*** Opening PROVIDED RECORDS ***

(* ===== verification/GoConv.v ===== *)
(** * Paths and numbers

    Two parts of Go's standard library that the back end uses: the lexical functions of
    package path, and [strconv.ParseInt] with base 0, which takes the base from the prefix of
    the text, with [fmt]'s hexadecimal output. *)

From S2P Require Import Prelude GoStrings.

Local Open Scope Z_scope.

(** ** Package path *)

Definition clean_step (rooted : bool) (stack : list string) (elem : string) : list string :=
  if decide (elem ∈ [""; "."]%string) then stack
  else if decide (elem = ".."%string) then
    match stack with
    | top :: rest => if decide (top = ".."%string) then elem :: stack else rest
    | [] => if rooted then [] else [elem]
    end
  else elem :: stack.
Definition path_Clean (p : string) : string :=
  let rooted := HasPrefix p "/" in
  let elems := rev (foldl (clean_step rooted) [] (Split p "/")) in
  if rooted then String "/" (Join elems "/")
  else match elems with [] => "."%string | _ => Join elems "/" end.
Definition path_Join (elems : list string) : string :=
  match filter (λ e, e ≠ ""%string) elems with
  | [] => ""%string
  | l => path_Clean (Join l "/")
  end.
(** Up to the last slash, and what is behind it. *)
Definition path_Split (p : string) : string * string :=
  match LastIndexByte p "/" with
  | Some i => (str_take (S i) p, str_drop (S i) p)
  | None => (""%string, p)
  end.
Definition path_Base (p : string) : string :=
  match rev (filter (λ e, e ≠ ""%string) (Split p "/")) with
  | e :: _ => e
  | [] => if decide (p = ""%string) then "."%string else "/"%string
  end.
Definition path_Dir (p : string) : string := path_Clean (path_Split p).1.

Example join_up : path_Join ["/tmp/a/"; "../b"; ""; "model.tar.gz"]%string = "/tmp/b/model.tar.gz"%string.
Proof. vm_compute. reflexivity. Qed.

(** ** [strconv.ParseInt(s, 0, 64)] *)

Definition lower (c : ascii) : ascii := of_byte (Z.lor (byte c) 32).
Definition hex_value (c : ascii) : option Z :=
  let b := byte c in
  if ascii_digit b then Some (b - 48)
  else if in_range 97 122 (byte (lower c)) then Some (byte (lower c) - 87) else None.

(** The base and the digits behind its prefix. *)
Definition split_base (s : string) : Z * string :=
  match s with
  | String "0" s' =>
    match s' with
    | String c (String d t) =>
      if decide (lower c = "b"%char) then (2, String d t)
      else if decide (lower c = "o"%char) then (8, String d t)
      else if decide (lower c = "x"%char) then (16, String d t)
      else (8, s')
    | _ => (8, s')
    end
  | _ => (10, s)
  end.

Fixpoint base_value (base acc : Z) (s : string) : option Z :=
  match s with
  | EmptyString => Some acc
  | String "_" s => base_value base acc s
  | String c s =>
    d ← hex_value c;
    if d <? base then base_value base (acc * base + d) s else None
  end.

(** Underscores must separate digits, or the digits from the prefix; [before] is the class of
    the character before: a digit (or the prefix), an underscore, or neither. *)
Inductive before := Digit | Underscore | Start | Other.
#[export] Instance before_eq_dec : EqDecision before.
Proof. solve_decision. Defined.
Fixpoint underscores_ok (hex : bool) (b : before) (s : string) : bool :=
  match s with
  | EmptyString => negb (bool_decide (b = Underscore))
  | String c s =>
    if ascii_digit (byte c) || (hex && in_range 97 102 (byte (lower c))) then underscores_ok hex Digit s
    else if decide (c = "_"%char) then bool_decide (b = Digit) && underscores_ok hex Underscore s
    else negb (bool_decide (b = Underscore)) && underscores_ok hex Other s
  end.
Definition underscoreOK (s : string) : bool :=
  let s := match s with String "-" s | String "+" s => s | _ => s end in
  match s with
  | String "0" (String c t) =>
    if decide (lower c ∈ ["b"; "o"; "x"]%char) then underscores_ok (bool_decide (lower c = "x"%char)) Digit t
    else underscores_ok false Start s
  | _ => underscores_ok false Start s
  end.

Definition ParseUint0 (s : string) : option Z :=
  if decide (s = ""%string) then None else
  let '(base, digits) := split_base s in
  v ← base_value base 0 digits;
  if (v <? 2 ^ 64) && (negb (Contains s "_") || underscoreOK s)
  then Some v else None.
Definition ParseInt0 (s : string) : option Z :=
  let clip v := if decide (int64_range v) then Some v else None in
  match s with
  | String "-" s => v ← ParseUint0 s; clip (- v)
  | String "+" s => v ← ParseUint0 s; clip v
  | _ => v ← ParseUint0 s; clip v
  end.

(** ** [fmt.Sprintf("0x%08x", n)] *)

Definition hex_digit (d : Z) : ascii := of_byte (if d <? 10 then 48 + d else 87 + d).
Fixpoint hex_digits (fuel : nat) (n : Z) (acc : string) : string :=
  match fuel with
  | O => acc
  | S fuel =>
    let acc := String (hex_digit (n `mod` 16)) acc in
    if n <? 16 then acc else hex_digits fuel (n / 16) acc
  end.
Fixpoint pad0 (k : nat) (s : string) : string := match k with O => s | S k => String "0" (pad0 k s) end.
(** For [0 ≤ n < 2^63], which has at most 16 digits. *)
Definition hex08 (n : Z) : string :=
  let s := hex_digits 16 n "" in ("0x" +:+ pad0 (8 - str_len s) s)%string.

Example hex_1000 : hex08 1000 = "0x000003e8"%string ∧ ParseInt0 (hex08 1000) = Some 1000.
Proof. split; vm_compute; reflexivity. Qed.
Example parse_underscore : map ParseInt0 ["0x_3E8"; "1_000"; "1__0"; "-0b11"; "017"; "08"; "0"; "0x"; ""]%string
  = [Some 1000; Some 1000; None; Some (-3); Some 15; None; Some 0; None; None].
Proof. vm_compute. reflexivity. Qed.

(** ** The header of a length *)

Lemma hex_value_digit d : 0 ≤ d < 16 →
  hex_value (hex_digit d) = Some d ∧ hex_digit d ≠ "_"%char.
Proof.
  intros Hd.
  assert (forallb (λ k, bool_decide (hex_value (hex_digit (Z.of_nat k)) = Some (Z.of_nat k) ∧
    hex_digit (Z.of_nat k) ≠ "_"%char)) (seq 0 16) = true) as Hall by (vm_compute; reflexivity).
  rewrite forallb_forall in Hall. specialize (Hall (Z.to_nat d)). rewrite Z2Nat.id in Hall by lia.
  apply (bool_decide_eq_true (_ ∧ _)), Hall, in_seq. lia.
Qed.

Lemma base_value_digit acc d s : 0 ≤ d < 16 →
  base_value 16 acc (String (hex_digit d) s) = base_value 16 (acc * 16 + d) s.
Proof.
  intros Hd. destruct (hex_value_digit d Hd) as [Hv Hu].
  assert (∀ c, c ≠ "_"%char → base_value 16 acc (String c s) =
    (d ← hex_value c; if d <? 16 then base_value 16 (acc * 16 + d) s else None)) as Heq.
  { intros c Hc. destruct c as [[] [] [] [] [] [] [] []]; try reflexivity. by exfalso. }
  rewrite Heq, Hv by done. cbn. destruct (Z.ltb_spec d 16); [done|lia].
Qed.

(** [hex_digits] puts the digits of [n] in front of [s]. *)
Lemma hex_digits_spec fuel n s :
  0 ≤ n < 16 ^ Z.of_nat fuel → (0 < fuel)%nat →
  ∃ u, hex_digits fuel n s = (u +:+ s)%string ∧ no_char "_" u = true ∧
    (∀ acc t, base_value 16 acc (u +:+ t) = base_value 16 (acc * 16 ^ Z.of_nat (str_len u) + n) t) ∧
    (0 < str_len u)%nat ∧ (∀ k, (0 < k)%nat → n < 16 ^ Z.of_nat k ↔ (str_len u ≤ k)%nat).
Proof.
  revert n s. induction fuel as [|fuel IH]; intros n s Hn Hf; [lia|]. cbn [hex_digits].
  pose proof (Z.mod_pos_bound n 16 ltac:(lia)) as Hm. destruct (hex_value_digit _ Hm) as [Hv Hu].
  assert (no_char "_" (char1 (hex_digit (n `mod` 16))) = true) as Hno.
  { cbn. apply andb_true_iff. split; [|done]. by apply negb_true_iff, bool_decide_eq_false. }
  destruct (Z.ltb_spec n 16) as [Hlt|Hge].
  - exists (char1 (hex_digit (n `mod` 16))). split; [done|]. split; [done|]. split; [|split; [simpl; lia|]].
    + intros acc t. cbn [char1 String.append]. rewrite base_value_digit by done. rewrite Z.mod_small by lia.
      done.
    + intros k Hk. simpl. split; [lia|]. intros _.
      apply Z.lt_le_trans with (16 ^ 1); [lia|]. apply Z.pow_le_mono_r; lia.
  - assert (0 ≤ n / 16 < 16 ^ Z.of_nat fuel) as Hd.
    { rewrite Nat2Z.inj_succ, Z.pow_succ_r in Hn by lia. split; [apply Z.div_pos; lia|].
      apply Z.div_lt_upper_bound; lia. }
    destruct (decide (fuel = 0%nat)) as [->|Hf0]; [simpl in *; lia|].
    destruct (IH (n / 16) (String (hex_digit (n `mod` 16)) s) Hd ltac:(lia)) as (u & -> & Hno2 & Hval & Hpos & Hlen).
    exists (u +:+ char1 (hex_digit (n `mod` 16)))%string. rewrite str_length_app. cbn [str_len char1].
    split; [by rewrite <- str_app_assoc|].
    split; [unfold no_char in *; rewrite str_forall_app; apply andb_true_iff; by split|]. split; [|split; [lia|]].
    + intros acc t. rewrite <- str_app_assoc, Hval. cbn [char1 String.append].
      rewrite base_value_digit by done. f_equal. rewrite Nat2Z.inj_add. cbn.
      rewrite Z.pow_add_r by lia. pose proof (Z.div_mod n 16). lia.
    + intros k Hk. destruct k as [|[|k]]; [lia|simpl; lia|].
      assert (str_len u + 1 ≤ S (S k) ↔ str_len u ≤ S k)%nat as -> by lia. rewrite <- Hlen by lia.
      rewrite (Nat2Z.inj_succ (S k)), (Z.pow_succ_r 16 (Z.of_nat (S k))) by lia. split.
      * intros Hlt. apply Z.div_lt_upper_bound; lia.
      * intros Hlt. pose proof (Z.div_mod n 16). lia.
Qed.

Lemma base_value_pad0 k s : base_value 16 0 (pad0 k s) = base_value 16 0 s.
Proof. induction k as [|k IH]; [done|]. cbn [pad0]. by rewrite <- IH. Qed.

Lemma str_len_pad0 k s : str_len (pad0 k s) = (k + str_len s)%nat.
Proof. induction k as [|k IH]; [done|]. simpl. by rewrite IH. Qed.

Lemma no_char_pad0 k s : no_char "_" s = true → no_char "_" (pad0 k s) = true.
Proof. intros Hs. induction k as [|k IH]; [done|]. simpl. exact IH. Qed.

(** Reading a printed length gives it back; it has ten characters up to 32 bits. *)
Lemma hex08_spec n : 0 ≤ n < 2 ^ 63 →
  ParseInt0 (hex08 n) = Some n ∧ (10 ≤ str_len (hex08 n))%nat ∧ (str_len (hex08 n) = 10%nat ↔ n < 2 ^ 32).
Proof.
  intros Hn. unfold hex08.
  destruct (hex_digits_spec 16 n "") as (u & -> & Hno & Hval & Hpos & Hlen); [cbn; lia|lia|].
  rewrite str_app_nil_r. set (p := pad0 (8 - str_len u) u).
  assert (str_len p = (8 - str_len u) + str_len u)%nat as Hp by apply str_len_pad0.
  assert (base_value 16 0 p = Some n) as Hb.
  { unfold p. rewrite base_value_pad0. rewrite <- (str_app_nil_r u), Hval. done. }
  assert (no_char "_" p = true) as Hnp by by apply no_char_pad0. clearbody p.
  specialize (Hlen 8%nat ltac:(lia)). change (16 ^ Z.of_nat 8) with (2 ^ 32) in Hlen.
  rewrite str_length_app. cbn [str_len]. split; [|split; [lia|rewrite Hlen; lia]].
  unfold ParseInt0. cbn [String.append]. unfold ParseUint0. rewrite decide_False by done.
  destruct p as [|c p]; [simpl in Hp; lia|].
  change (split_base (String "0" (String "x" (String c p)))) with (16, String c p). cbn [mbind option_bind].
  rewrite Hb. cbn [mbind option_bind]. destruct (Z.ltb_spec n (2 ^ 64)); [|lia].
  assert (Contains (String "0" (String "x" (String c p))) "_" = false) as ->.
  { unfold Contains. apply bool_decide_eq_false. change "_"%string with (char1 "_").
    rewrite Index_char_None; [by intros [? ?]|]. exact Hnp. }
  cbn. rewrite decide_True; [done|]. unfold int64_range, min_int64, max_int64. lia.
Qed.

*** Closing PROVIDED RECORDS ***

_WHAT IS REQUIRED:_
Scan the entries above for the line containing "Lemma no_char_pad0 k", and copy it and all lines after it exactly, down to and including the line containing "(** Reading a".

_RESPONSE AREA:_
Lemma no_char_pad0 k s : no_char "_" s = true → no_char "_" (pad0 k s) = true.
Proof. intros Hs. induction k as [|k IH]; [done|]. simpl. exact IH. Qed.

(** Reading a printed length gives it back; it has ten characters up to 32 bits. *)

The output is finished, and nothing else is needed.